[RFC] Control Flow Sensitive AutoFDO (FS-AFDO)

Hi all,

Here I include an RFC for control flow sensitive AutoFDO (FS-AFDO). This is a joint work with David Li. Questions and feedback are welcome.

Thanks,

Rong

Hi Rong,

This is a very interesting proposal. We’ve also observed profile quality degradation from CFG destructive pass like loop rotate, and I can see how this proposal would help improve quality of profile that drives later optimization passes in the pipeline. I have a few questions.

  • How does this affect today’s AutoFDO? Specifically, can users upgrade compiler with FS-AutoFDO support but without refreshing their profile? I think it’s important to make new improvement like this as opt-in, so other users of AutoFDO can choose if and when they want to make the switch from AutoFDO to FS-AutoFDO. With the proposed changes to discriminator encoding, sounds like we are going to eliminate duplication factor etc. altogether. In that case, multiple FS-AutoFDO sample profile loading would be required in order to not regress from today’s AutoFDO due to lack of duplication factor. Is that correct? If so, this change as is can break backward compatibility with today’s AutoFDO profile. It’d be great to handle discriminator in a way that compatible with today’s AutoFDO.

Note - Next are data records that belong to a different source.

Lemma validate_frequency_ok tx rx prof freq hist :
  _validate_model_parameters tx rx (Some prof) freq hist = Ok tt ->
  ((freq >=? F64.of_Z 1000000000) || (freq <=? F64.of_Z 400000000))%f64
  = false
  /\ hist <> [].
Proof.
  unfold _validate_model_parameters.
  destruct (validate_location "tx" tx); [|discriminate].
  destruct (validate_location "rx" rx); [|discriminate].
  destruct (_ <? 2)%Z; [discriminate|].
  destruct (_ || _)%bool; [discriminate|].
  destruct hist; [discriminate|]. intros _. split; [reflexivity|discriminate].
Qed.

Lemma model_loss_profile_last b w prof freq loss lp lg :
  model_loss itm_model compute_loss_profile b w prof freq = Loss loss lp lg ->
  if compute_loss_profile
  then exists l, lp = Some l /\ itm_path itm_model prof freq = Ok l
                 /\ py_last l = Ok loss
  else lp = None /\ itm_p2p itm_model prof freq = Ok loss.
Proof.
  unfold model_loss. destruct compute_loss_profile.
  - destruct (itm_path itm_model prof freq) as [l|[]] eqn:E;
      try discriminate.
    destruct (py_last l) as [x|[]] eqn:El; try discriminate.
    intros [= <- <- _]. eauto.
  - destruct (itm_p2p itm_model prof freq) as [x|[]] eqn:E;
      try discriminate.
    intros [= <- <- _]. auto.
Qed.

(** X4.  Every row of the data frame meets the thresholds it was flagged
    under and is made of validated data: at least [min_samples] samples
    and not zero, a residual that is a number below [threshold_db], a
    distance, the last distance of its profile of at least two samples
    divided by 1000, above [min_distance_km], a frequency the validation
    accepted, antenna heights that pass the height check; its model loss is
    the last value of its loss profile when the profile was asked for, and
    it carries no profile otherwise. *)
Theorem X4_returned_rows_meet_thresholds :
  forall db pl w b n results r,
    residuals_of db pl w b n = Ok results ->
    In r results ->
    edge_flag r = true
    /\ (samples r >=? min_samples)%Z = true
    /\ samples r <> 0
    /\ (residual r <? threshold_db)%f64 = true
    /\ F64.is_nan (residual r) = false
    /\ (distance_km r >? min_distance_km)%f64 = true
    /\ (2 <= List.length (terrain_profile_distances r))%nat
    /\ (exists d, py_last (terrain_profile_distances r) = Ok d
                  /\ distance_km r = (d / F64.of_Z 1000)%f64)
    /\ ((frequency_hz r >=? F64.of_Z 1000000000)
        || (frequency_hz r <=? F64.of_Z 400000000))%f64 = false
    /\ ((tx_antenna_height_m r <? F64.of_Z 0)
        || (tx_antenna_height_m r >? F64.of_Z 50))%f64 = false
    /\ ((rx_antenna_height_m r <? F64.of_Z 0)
        || (rx_antenna_height_m r >? F64.of_Z 50))%f64 = false
    /\ (if compute_loss_profile
        then exists l, itm_loss_profile r = Some l
                       /\ py_last l = Ok (itm_loss r)
        else itm_loss_profile r = None).
Proof.
  intros db pl w b n results r H Hr.
  destruct (results_origin _ _ _ _ _ _ _ _ _ _ _ _ _ _ _ H Hr)
    as (edge_data & row & _ & _ & Ha).
  apply evaluate_link_appended in Ha.
  destruct Ha as (p & tx & rx & bins & prof & mean & var & sd & loss & lp
                  & lg & d & Hp & Htx & Hrx & Hbins & Hprof & Hval & Hsum
                  & Hstat & Hloss & Hedge & Hd & ->).
  cbn [edge_flag samples residual distance_km terrain_profile_distances
       frequency_hz tx_antenna_height_m rx_antenna_height_m
       itm_loss_profile itm_loss].
  unfold edge_condition in Hedge. rewrite Hd in Hedge.
  destruct (int_sum (pair_counts p) >=? min_samples)%Z eqn:E1;
    [|discriminate].
  destruct (F64.ltb (measured_loss_of mean p - loss) threshold_db) eqn:E2;
    [|discriminate].
  injection Hedge as E3.
  split; [reflexivity|]. split; [reflexivity|]. split; [exact Hsum|].
  split; [reflexivity|].
  split; [exact (proj1 (F64Facts.ltb_not_nan _ _ E2))|].
  split; [exact E3|].
  split; [exact (validate_profile_length _ _ _ _ _ Hval)|].
  split; [eauto|].
  split; [exact (proj1 (validate_frequency_ok _ _ _ _ _ Hval))|].
  split; [rewrite (tx_location_alt _ _ _ _ _ Htx); apply clamp_height_passes|].
  split; [rewrite (rx_location_alt _ _ _ _ _ Hrx); apply clamp_height_passes|].
  pose proof (model_loss_profile_last _ _ _ _ _ _ _ Hloss) as Hl.
  destruct compute_loss_profile.
  - destruct Hl as (l & -> & _ & Hl). eauto.
  - exact (proj1 Hl).
Qed.

(** What the loop returns from an accumulator is what it returns from
    the empty one, appended. *)
Lemma evaluate_rows_acc rows : forall acc log,
  snd (evaluate_rows h3 itm_model tiles min_samples min_distance_km
         threshold_db h3_search_radius compute_loss_profile rows acc log)
  = match snd (evaluate_rows h3 itm_model tiles min_samples min_distance_km
                 threshold_db h3_search_radius compute_loss_profile rows
                 [] []) with
    | Ok results => Ok (acc ++ results)
    | Raise e => Raise e
    end.
Proof.
  induction rows as [|x rows IH]; intros acc log; simpl.
  - now rewrite app_nil_r.
  - destruct (evaluate_link _ _ _ _ _ _ _ _ x) as [l|[r|] l|e l]; simpl.
    + rewrite (evaluate_rows_log _ _ _ _ _ _ _ _ rows [] l []). apply IH.
    + rewrite (evaluate_rows_log _ _ _ _ _ _ _ _ rows [r] l []).
      rewrite (IH (acc ++ [r])), (IH [r]).
      destruct (snd (evaluate_rows _ _ _ _ _ _ _ _ rows [] []));
        [|reflexivity].
      now rewrite <- app_assoc.
    + rewrite (evaluate_rows_log _ _ _ _ _ _ _ _ rows [] l []). apply IH.
    + reflexivity.
Qed.

Lemma appended_rows_length rows :
  (List.length (flat_map (fun r => appended_rows (eval_link r)) rows)
   <= List.length rows)%nat.
Proof.
  induction rows as [|x rows IH]; simpl; [lia|].
  rewrite length_app. unfold appended_rows at 1.
  destruct (eval_link x) as [|[]|]; simpl; lia.
Qed.

(** X6.  The loop evaluates the rows of the frame one by one: the data
    frame returned for a frame of links is the one returned for its first
    rows followed by the one returned for the rest, an exception in the
    first part is the exception of the whole, and no row of the frame
    contributes more than one row. *)
Theorem X6_batches_compose :
  forall db1 db2 db pl1 pl2 pl w b n rows1 rows2,
    _fetch_edge_data db1 pl1 w b n = Ok rows1 ->
    _fetch_edge_data db2 pl2 w b n = Ok rows2 ->
    _fetch_edge_data db pl w b n = Ok (rows1 ++ rows2) ->
    (forall r1 r2,
        residuals_of db1 pl1 w b n = Ok r1 ->
        residuals_of db2 pl2 w b n = Ok r2 ->
        residuals_of db pl w b n = Ok (r1 ++ r2))
    /\ (forall e,
          residuals_of db1 pl1 w b n = Raise e ->
          residuals_of db pl w b n = Raise e)
    /\ (forall results,
          residuals_of db pl w b n = Ok results ->
          (List.length results <= List.length (rows1 ++ rows2))%nat).
Proof.
  intros db1 db2 db pl1 pl2 pl w b n rows1 rows2 H1 H2 H.
  split; [|split].
  - intros r1 r2.
    rewrite (compute_residuals_rows _ _ _ _ _ _ H1),
      (compute_residuals_rows _ _ _ _ _ _ H2),
      (compute_residuals_rows _ _ _ _ _ _ H), evaluate_rows_app.
    destruct (evaluate_rows _ _ _ _ _ _ _ _ rows1 [] []) as [log1 res1].
    simpl. intros -> E2. rewrite evaluate_rows_acc, E2. reflexivity.
  - intros e.
    rewrite (compute_residuals_rows _ _ _ _ _ _ H1),
      (compute_residuals_rows _ _ _ _ _ _ H), evaluate_rows_app.
    destruct (evaluate_rows _ _ _ _ _ _ _ _ rows1 [] []) as [log1 res1].
    simpl. intros ->. reflexivity.
  - intros results E.
    destruct (compute_residuals_ok _ _ _ _ _ _ _ _ _ _ _ _ _ _ E)
      as (edge_data & Hf & ->).
    rewrite H in Hf. injection Hf as <-. apply appended_rows_length.
Qed.

End LinkExtras.

Lemma X1_no_asserted_pair_skipped_witness :
  Demo.evaluate Demo.h3_empty_ring Demo.tiles Demo.row_no_pair
  = Continue [InfoNoAssertedCoordinates "112beaconer" "112witne"]
  /\ Demo.run Demo.h3 Demo.tiles [Demo.row; Demo.row_no_pair; Demo.row]
     = Demo.run Demo.h3 Demo.tiles [Demo.row; Demo.row].
Proof.
  split.
  - apply (X1_no_asserted_pair_skipped Demo.h3_empty_ring Demo.itm Demo.tiles
             Demo.min_samples Demo.min_distance_km Demo.threshold_db 1 false
             Demo.row_no_pair eq_refl).
  - apply (proj2 (X1_no_asserted_pair_skipped Demo.h3 Demo.itm Demo.tiles
                    Demo.min_samples Demo.min_distance_km Demo.threshold_db 1
                    false Demo.row_no_pair eq_refl))
      with (pre := [Demo.row]) (post := [Demo.row]); reflexivity.
Defined.

Lemma X2_model_value_error_skips_link_witness :
  evaluate_link Demo.h3 Demo.itm_failing Demo.tiles Demo.min_samples
    Demo.min_distance_km Demo.threshold_db 1 false Demo.row
  = Continue [WarningPointToPointError "112beaconer" "112witne"
                "ITM failed"].
Proof.
  pose (tx := mkPoint (F64.of_Z 46) (F64.of_Z (-75)) (F64.of_Z 10)).
  destruct (proj1 (X2_model_value_error_skips_link Demo.h3 Demo.itm_failing
                     Demo.tiles Demo.min_samples Demo.min_distance_km
                     Demo.threshold_db 1 false Demo.row Demo.pair tx tx
                     [F64.of_Z (-100)] Demo.profile_5km (F64.of_Z (-100))
                     F64.zero F64.zero "ITM failed"%string eq_refl eq_refl
                     eq_refl eq_refl eq_refl eq_refl ltac:(discriminate)
                     eq_refl eq_refl))
    as (log & Hlog & _).
  rewrite Hlog. vm_compute in Hlog. injection Hlog as <-. reflexivity.
Defined.

Lemma X4_returned_rows_meet_thresholds_witness :
  exists r,
    Demo.run Demo.h3 Demo.tiles [Demo.row] = Ok [r]
    /\ (samples r >=? Demo.min_samples)%Z = true
    /\ (residual r <? Demo.threshold_db)%f64 = true
    /\ (distance_km r >? Demo.min_distance_km)%f64 = true.
Proof.
  destruct (Demo.run Demo.h3 Demo.tiles [Demo.row]) as [[|r [|]]|] eqn:E;
    try (vm_compute in E; discriminate).
  exists r. split; [reflexivity|].
  destruct (X4_returned_rows_meet_thresholds Demo.h3 Demo.itm Demo.tiles
              Demo.min_samples Demo.min_distance_km Demo.threshold_db 1
              false (Demo.db_of [Demo.row]) Demo.polars
              ["112witness"%string] [] 250
              [r] r E (or_introl eq_refl))
    as (_ & H1 & _ & H2 & _ & H3 & _).
  auto.
Defined.

Lemma X6_batches_compose_witness :
  let rows := Demo.rows_of Demo.h3 Demo.tiles Demo.row in
  Demo.run Demo.h3 Demo.tiles [Demo.row] = Ok rows
  /\ Demo.run Demo.h3 Demo.tiles [Demo.row_no_pair; Demo.row] = Ok rows
  /\ Demo.run Demo.h3 Demo.tiles [Demo.row; Demo.row_no_pair; Demo.row]
     = Ok (rows ++ rows).
Proof.
  intros rows.
  assert (Demo.run Demo.h3 Demo.tiles [Demo.row] = Ok rows) as H1
    by (vm_compute; reflexivity).
  assert (Demo.run Demo.h3 Demo.tiles [Demo.row_no_pair; Demo.row]
          = Ok rows) as H2 by (vm_compute; reflexivity).
  split; [exact H1|]. split; [exact H2|].
  exact (proj1 (X6_batches_compose Demo.h3 Demo.itm Demo.tiles
                  Demo.min_samples Demo.min_distance_km Demo.threshold_db 1
                  false (Demo.db_of [Demo.row])
                  (Demo.db_of [Demo.row_no_pair; Demo.row])
                  (Demo.db_of [Demo.row; Demo.row_no_pair; Demo.row])
                  Demo.polars Demo.polars Demo.polars
                  ["112witness"%string] [] 250
                  [Demo.row] [Demo.row_no_pair; Demo.row]
                  eq_refl eq_refl eq_refl) rows rows H1 H2).
Defined.

(** ** The output of the worker *)

(** X7.  [worker] writes one line per row of the data frame, in the order
    of the frame (every row is flagged, so the filter drops none), and
    selects the report cards from the same frame; an empty frame writes
    nothing and any exception of [compute_residuals] aborts the run. *)
Theorem X7_worker_output :
  forall h3 db pl itm tiles min_samples min_distance_km threshold_db
    h3_search_radius max_beaconers witness_pubkeys,
    let frame :=
      compute_residuals h3 db pl itm tiles min_samples min_distance_km
        threshold_db h3_search_radius false witness_pubkeys []
        max_beaconers in
    let run :=
      worker h3 db pl itm tiles min_samples min_distance_km threshold_db
        h3_search_radius max_beaconers witness_pubkeys in
    (forall df, frame = Ok df -> df <> [] ->
                run = Written
                        (map (fun r => (beaconer_pubkey r, witness_pubkey r))
                           df)
                        (worst_edges df))
    /\ (frame = Ok [] -> run = NothingToWrite)
    /\ (forall e, frame = Raise e -> run = Aborted "Failed to compute residuals").
Proof.
  intros h3 db pl itm tiles ms md thr radius mb wp frame run.
  unfold run, worker. fold frame. split; [|split].
  - intros df H Hne. rewrite H.
    destruct df as [|r0 df]; [congruence|].
    cbn [List.length]. rewrite Nat2Z.inj_succ.
    destruct (Z.succ _ =? 0)%Z eqn:E; [apply Z.eqb_eq in E; lia|].
    assert (filter edge_flag (r0 :: df) = r0 :: df) as ->; [|reflexivity].
    apply forallb_filter_id. apply forallb_forall. intros r Hr.
    destruct (results_origin _ _ _ _ _ _ _ _ _ _ _ _ _ _ _ H Hr)
      as (edge_data & row & _ & _ & Ha).
    apply evaluate_link_appended in Ha.
    destruct Ha as (p & tx & rx & bins & prof & mean & var & sd & loss & lp
                    & lg & d & _ & _ & _ & _ & _ & _ & _ & _ & _ & _ & _
                    & ->).
    reflexivity.
  - intros ->. reflexivity.
  - intros e ->. reflexivity.
Qed.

  • Profile loading usually happens early in the pipeline in order to avoid mismatch between profiling and optimization. In the case of FS-AutoFDO, some mismatch may be inevitable for the later FS profile loading. In practice, how significant is the mismatch in later profile loading? Have you tried to see by how much using multiple iterations (like CSPGO) can further help profile quality and improve performance? I understand this is not practical for production use, but could give us data points as to what’s left on the table due to mismatch of later FS profile loading.

  • In your performance experiment, where is the extra FSProfileSampleLoader in the pipeline, right before machine block placement or somewhere else? Have you tried adding more than one FSProfileSampleLoader and is there extra perf gain for more than one FSProfileSampleLoader?

  • For the final discriminator assignment, is this because we take MAX of samples on addresses from the same location? So if there’s any late code duplication after last discriminator assignment, we need a final discriminator assignment to turn MAX into SUM for earlier FS profile?

  • While changing discriminator encoding, have you considered encode block Id into discriminator so AutoFDO can be CFG aware? This is something Wei brought up earlier in the context of CSSPGO, and we didn’t go that route partly because it’s hard to do it without breaking compatibility.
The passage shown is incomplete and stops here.